Biofilm formation on collagen substrates modulates Streptococcus mutans bacterial extracellular nanovesicle production and cargo

Abstract

Streptococcus mutans is the major microbial etiological agent of dental caries and can adhere to surfaces such as type-I collagen, present in dentin and periodontal tissues. Recent studies have characterized planktonic S. mutans bacterial extracellular vesicles (bEVs) at the nanoscale range and demonstrated environmental-induced changes due to sugar presence or pH alterations. However, to date, no studies are exploring if surface-derived changes can modulate bEV production in the context of oral biofilm formation in the elderly. Therefore, this work aimed to determine the role of biofilm formation and collagen glycation on the nanoscale morphology and proteomic composition of S. mutans bEVs.
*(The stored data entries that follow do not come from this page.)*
Lemma fold_set_add_kept (l s : list Bandit.Issue) :
  (forall x, length (kept_for same x s) <= 1)%nat ->
  (forall x, length (kept_for same x (fold_left set_add' l s)) <= 1)%nat
  /\ (forall x, In x l -> length (kept_for same x (fold_left set_add' l s)) = 1%nat)
  /\ (forall x, length (kept_for same x s)
                 <= length (kept_for same x (fold_left set_add' l s)))%nat.
Proof.
  revert s. induction l as [|x0 l IH]; intros s Hle; simpl.
  - split; [exact Hle|]. split; [intros ? []|intros; lia].
  - destruct (set_add_kept s x0 Hle) as (H1 & H2 & H3).
    destruct (IH _ H1) as (I1 & I2 & I3).
    split; [exact I1|]. split.
    + intros x [<-|Hx]; [|apply I2; exact Hx].
      pose proof (I1 x0). pose proof (I3 x0). lia.
    + intros x. specialize (H3 x). specialize (I3 x). lia.
Qed.

(** Every issue of the list is kept exactly once. *)
Lemma py_set_kept_once (l : list Bandit.Issue) (x : Bandit.Issue) :
  In x l -> length (kept_for same x (py_set' l)) = 1%nat.
Proof.
  intros Hx. apply (fold_set_add_kept l []); [|exact Hx].
  intros y. simpl. lia.
Qed.

End IssueSet.

(** ** The frame of a report *)

Lemma format_issue_cells (issue : Bandit.Issue) :
  format_issue issue = combine report_columns (cells issue).
Proof. reflexivity. Qed.

Lemma columns_of_issues (u : list Bandit.Issue) (cols : list string) :
  cols = [] \/ cols = report_columns ->
  u <> [] ->
  fold_left Pandas.add_keys (map format_issue u) cols = report_columns.
Proof.
  revert cols. induction u as [|i u IH]; intros cols Hc Hne; [contradiction|].
  simpl. assert (Pandas.add_keys cols (format_issue i) = report_columns) as ->
    by (destruct Hc as [-> | ->]; reflexivity).
  destruct u as [|j u]; [reflexivity|].
  apply IH; [right; reflexivity | discriminate].
Qed.

Lemma from_records_issues (u : list Bandit.Issue) :
  u <> [] ->
  Pandas.from_records (map format_issue u)
  = {| Pandas.columns := report_columns; Pandas.values := map cells u |}.
Proof.
  intros Hne. unfold Pandas.from_records.
  rewrite (columns_of_issues u []); [|left; reflexivity|exact Hne].
  f_equal. rewrite map_map. apply map_ext. intros i. reflexivity.
Qed.

(** With at least one issue the file starts with the column names and
    goes on with one row per issue of the set. *)
Lemma report_rows_cons same (issues : list Bandit.Issue) :
  issues <> [] ->
  report_rows same issues = map PyStr report_columns :: map cells (py_set same issues).
Proof.
  intros Hne. unfold report_rows, issues_data.
  rewrite from_records_issues; [reflexivity|].
  intros E. apply py_set_nil in E. contradiction.
Qed.

(** With no issue the frame has no column: the file holds one row without
    any cell. *)
Lemma report_rows_nil same : report_rows same [] = [[]].
Proof. reflexivity. Qed.

Lemma report_rows_data same (issues : list Bandit.Issue) :
  tail (report_rows same issues) = map cells (py_set same issues).
Proof.
  destruct issues as [|i l]; [reflexivity|].
  rewrite report_rows_cons; [reflexivity | discriminate].
Qed.

Lemma save_compliance_report_ok same (issues : list Bandit.Issue)
      (output_file : string) (w : World) :
  writable output_file w = true ->
  save_compliance_report same issues output_file w
  = (Ok tt, log [EPrint (PyStr ("Issues saved to '" +:+ output_file +:+ "'"))]
                (put_file output_file (Table (report_rows same issues)) w)).
Proof.
  intros Hw. unfold save_compliance_report, Pandas.to_csv.
  rewrite (bind_ok _ _ _ _ _ (write_file_ok _ _ _ Hw)). reflexivity.
Qed.

(** ** Retrieval *)

(** The status test of [get_file_list_recursive] compares a number with
    the string ['200']: it fails on every response. *)
Lemma status_test_fails (code : Z) : py_eq_str (PyInt code) "200" = false.
Proof. reflexivity. Qed.

Lemma get_file_list_recursive_raises remote (u : string) (r : Response)
      (file_list : list pyval) (w : World) :
  remote u = Some r ->
  get_file_list_recursive remote (PyStr u) file_list w
  = (Raise (AssertionError (text r)), log [EGet (PyStr u)] w).
Proof.
  intros Hr. unfold get_file_list_recursive, requests_get, bind, emit.
  rewrite Hr. reflexivity.
Qed.

Lemma get_first_level_files_raises remote (u : string) (r : Response) (w : World) :
  remote u = Some r ->
  get_first_level_files remote (PyStr u) w
  = (Raise (AssertionError (text r)), log [EGet (PyStr u)] w).
Proof.
  intros Hr. unfold get_first_level_files, requests_get, bind, emit.
  rewrite Hr. reflexivity.
Qed.

(** C1. Retrieval and the status code of the listing response, at a
    response whose status code is the number 200 and at one whose status
    code is 404. The listing function that tests the status raises
    [AssertionError] on the successful response, with the body as its
    message; the download function, which the pipeline calls, never looks
    at the status and goes through on the 404 response. *)
Theorem C1_status_check_at_200_and_404 :
  status_code (Demo.json_response 200 (PyList [])) = 200
  /\ get_file_list_recursive Demo.remote (PyStr Demo.empty_url) [] empty_world
     = (Raise (AssertionError "[]"), log [EGet (PyStr Demo.empty_url)] empty_world)
  /\ Demo.remote Demo.gone_url = Some (Demo.json_response 404 (PyList []))
  /\ fst (download_files Demo.remote (PyStr Demo.gone_url) "temp" empty_world) = Ok tt.
Proof.
  split; [reflexivity|]. split; [|split; [reflexivity|]].
  - apply (get_file_list_recursive_raises Demo.remote Demo.empty_url
             (Demo.json_response 200 (PyList []))). reflexivity.
  - vm_compute. reflexivity.
Qed.

(** The body the host sends with a 404 is an object, not a list: the loop
    of [download_files] runs over its keys and fails on the first one, for
    a reason that has nothing to do with the status. *)
Example download_files_not_found_body :
  fst (download_files Demo.remote (PyStr Demo.missing_url) "temp" empty_world)
  = Raise TypeError.
Proof. vm_compute. reflexivity. Qed.

(** A directory entry is skipped for its name only: one whose name ends
    in [.py] is taken for a file, and its missing download address ends
    the run. *)
Example download_files_directory_named_like_a_file :
  fst (download_files Demo.remote (PyStr Demo.odd_url) "temp" empty_world)
  = Raise MissingSchema.
Proof. vm_compute. reflexivity. Qed.

(** C2. Retrieval at the listing with the file [a.py] and the directory
    [pkg] that holds [b.py]. The download function stages [a.py] with its
    content and nothing else: the directory entry is skipped for its name
    and its listing is never requested, so [b.py] is not staged. The
    listing function that was to recurse raises on the first response. *)
Theorem C2_directory_entry_not_recursed :
  exists w,
    download_files Demo.remote (PyStr Demo.api_url) "temp" empty_world = (Ok tt, w)
    /\ w_files w = {[ "temp/a.py" := Text Demo.a_source ]}
    /\ w_files w !! "temp/b.py" = None
    /\ ~ In (EGet (PyStr Demo.pkg_url)) (w_trace w)
    /\ exists msg,
         fst (get_file_list_recursive Demo.remote (PyStr Demo.api_url) [] empty_world)
         = Raise (AssertionError msg).
Proof.
  eexists. split; [vm_compute; reflexivity|].
  split; [vm_compute; reflexivity|].
  split; [vm_compute; reflexivity|].
  split.
  - simpl. intros H. repeat (destruct H as [H|H]; [discriminate H|]). exact H.
  - eexists. rewrite (get_file_list_recursive_raises Demo.remote Demo.api_url
                        (Demo.json_response 200 Demo.listing)); reflexivity.
Qed.

(** ** The orchestrator *)

Section Orchestrator.

Variable remote : string -> option Response.
Variable Mgr : Type.
Variable mgr_new : Mgr.
Variable mgr_run : Mgr -> string -> option FileContent -> Mgr * option string.
Variable mgr_results : Mgr -> list Bandit.Issue.
Variable same : Bandit.Issue -> Bandit.Issue -> bool.

Abbreviation main' := (main remote Mgr mgr_new mgr_run mgr_results same).
Abbreviation scan' := (scan_directory Mgr mgr_new mgr_run mgr_results).

(** [main] after a download and a scan that went through. *)
Lemma main_after_scan (repo_url : pyval) (directory : string)
      (w w1 w2 : World) (issues : list Bandit.Issue) :
  download_files remote repo_url directory w = (Ok tt, w1) ->
  scan' directory w1 = (Ok issues, w2) ->
  main' repo_url directory w
  = match issues with
    | _ :: _ => save_compliance_report same issues "compliance_report.csv"
                  (log (issue_list issues) w2)
    | [] => (Ok tt, log (issue_list [] ++ [EPrint (PyStr "No issues found.")]) w2)
    end.
Proof.
  intros Hd Hs. unfold main.
  rewrite (bind_ok _ _ _ _ _ Hd), (bind_ok _ _ _ _ _ Hs).
  unfold bind at 1. unfold print at 1, emit at 1.
  unfold bind at 1. rewrite for_each_print.
  unfold bind at 1. unfold print at 1, emit at 1.
  rewrite !log_log. fold (issue_list issues).
  destruct issues as [|i l]; [|reflexivity].
  unfold print, emit. rewrite log_log. reflexivity.
Qed.

End Orchestrator.

(** C3. After a download and a scan that went through, the orchestrator
    looks at the issues. When normalization leaves none, it stores no
    file (the files are those the scan left) and its last line is
    [No issues found.]; when normalization leaves [N >= 1] findings and
    the report can be written, [compliance_report.csv] holds the header
    row followed by one row per normalized finding, [N + 1] rows. *)
Theorem C3_report_only_for_findings
    remote Mgr mgr_new mgr_run mgr_results same
    (repo_url : pyval) (directory : string) (w w1 w2 : World)
    (issues : list Bandit.Issue) :
  download_files remote repo_url directory w = (Ok tt, w1) ->
  scan_directory Mgr mgr_new mgr_run mgr_results directory w1 = (Ok issues, w2) ->
  let N := length (issues_data same issues) in
  (N = 0%nat ->
   exists w3,
     main remote Mgr mgr_new mgr_run mgr_results same repo_url directory w = (Ok tt, w3)
     /\ w_files w3 = w_files w2
     /\ last (w_trace w3) = Some (EPrint (PyStr "No issues found.")))
  /\ ((1 <= N)%nat ->
      writable "compliance_report.csv" w2 = true ->
      exists w3 rows,
        main remote Mgr mgr_new mgr_run mgr_results same repo_url directory w = (Ok tt, w3)
        /\ w_files w3 = <["compliance_report.csv" := Table rows]> (w_files w2)
        /\ rows = map PyStr report_columns :: map cells (py_set same issues)
        /\ length rows = (N + 1)%nat).
Proof.
  intros Hd Hs N.
  pose proof (main_after_scan remote Mgr mgr_new mgr_run mgr_results same
                _ _ _ _ _ _ Hd Hs) as Hm.
  subst N. unfold issues_data. rewrite length_map. split.
  - intros HN. apply length_zero_iff_nil, py_set_nil in HN. subst issues.
    eexists. split; [exact Hm|]. split; [reflexivity|].
    apply last_Some. eexists (w_trace w2 ++ [_; _]).
    simpl. rewrite <- app_assoc. reflexivity.
  - intros HN Hw. destruct issues as [|i l]; [simpl in HN; lia|].
    rewrite save_compliance_report_ok in Hm by exact Hw.
    eexists. exists (report_rows same (i :: l)). split; [exact Hm|].
    split; [reflexivity|].
    rewrite report_rows_cons by discriminate.
    split; [reflexivity|]. simpl. rewrite length_map. lia.
Qed.

Lemma C3_report_only_for_findings_witness :
  (exists w3 rows,
     main Demo.remote Demo.Mgr Demo.mgr_new Demo.mgr_run Demo.mgr_results
          Bandit.same_object (PyStr Demo.api_url) "temp" empty_world = (Ok tt, w3)
     /\ w_files w3 = <["compliance_report.csv" := Table rows]> (w_files Demo.scanned)
     /\ rows = map PyStr report_columns
               :: map cells (py_set Bandit.same_object [Demo.found 0 "temp/a.py"])
     /\ length rows
        = (length (issues_data Bandit.same_object [Demo.found 0 "temp/a.py"]) + 1)%nat)
  /\ (exists w3,
        main Demo.remote Demo.Mgr Demo.mgr_new Demo.mgr_run Demo.mgr_results
             Bandit.same_object (PyStr Demo.empty_url) "temp" empty_world = (Ok tt, w3)
        /\ w_files w3 = w_files Demo.scanned_nothing
        /\ last (w_trace w3) = Some (EPrint (PyStr "No issues found."))).
Proof.
  split.
  - apply (proj2 (C3_report_only_for_findings
                    Demo.remote Demo.Mgr Demo.mgr_new Demo.mgr_run Demo.mgr_results
                    Bandit.same_object (PyStr Demo.api_url) "temp"
                    empty_world Demo.staged Demo.scanned [Demo.found 0 "temp/a.py"]
                    ltac:(vm_compute; reflexivity) ltac:(vm_compute; reflexivity))).
    + simpl. lia.
    + vm_compute. reflexivity.
  - apply (proj1 (C3_report_only_for_findings
                    Demo.remote Demo.Mgr Demo.mgr_new Demo.mgr_run Demo.mgr_results
                    Bandit.same_object (PyStr Demo.empty_url) "temp"
                    empty_world Demo.staged_nothing Demo.scanned_nothing []
                    ltac:(vm_compute; reflexivity) ltac:(vm_compute; reflexivity))).
    reflexivity.
Defined.

(** ** The report writers *)

Lemma files_log (es : list Event) (w : World) : w_files (log es w) = w_files w.
Proof. reflexivity. Qed.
For this, bEVs from S. mutans biofilms on native and glycated collagen surfaces were isolated, characterized, and compared to bEVs from planktonic cells. Nanoparticle tracking analysis (NTA), atomic force microscopy (AFM), and electron microscopies confirmed bEV production and showed that bEVs from biofilms are smaller in size and less abundant than those from planktonic cells. Furthermore, proteome analysis revealed that S. mutans biofilm formation on native and glycated collagen led to the enrichment of several key virulence proteins. Also, a shift towards proteins involved in metabolic processes was found in bEVs following biofilm formation on collagen surfaces, whereas glucan metabolism proteins were overexpressed in vesicles from the planktonic state. These results demonstrate that biofilm formation, as well as the glycation of collagen associated with aging and hyperglycaemia, can modulate bEV characteristics and cargo and could play a central role in S. mutans virulence and the development of diseases such as dental caries and periodontal disease.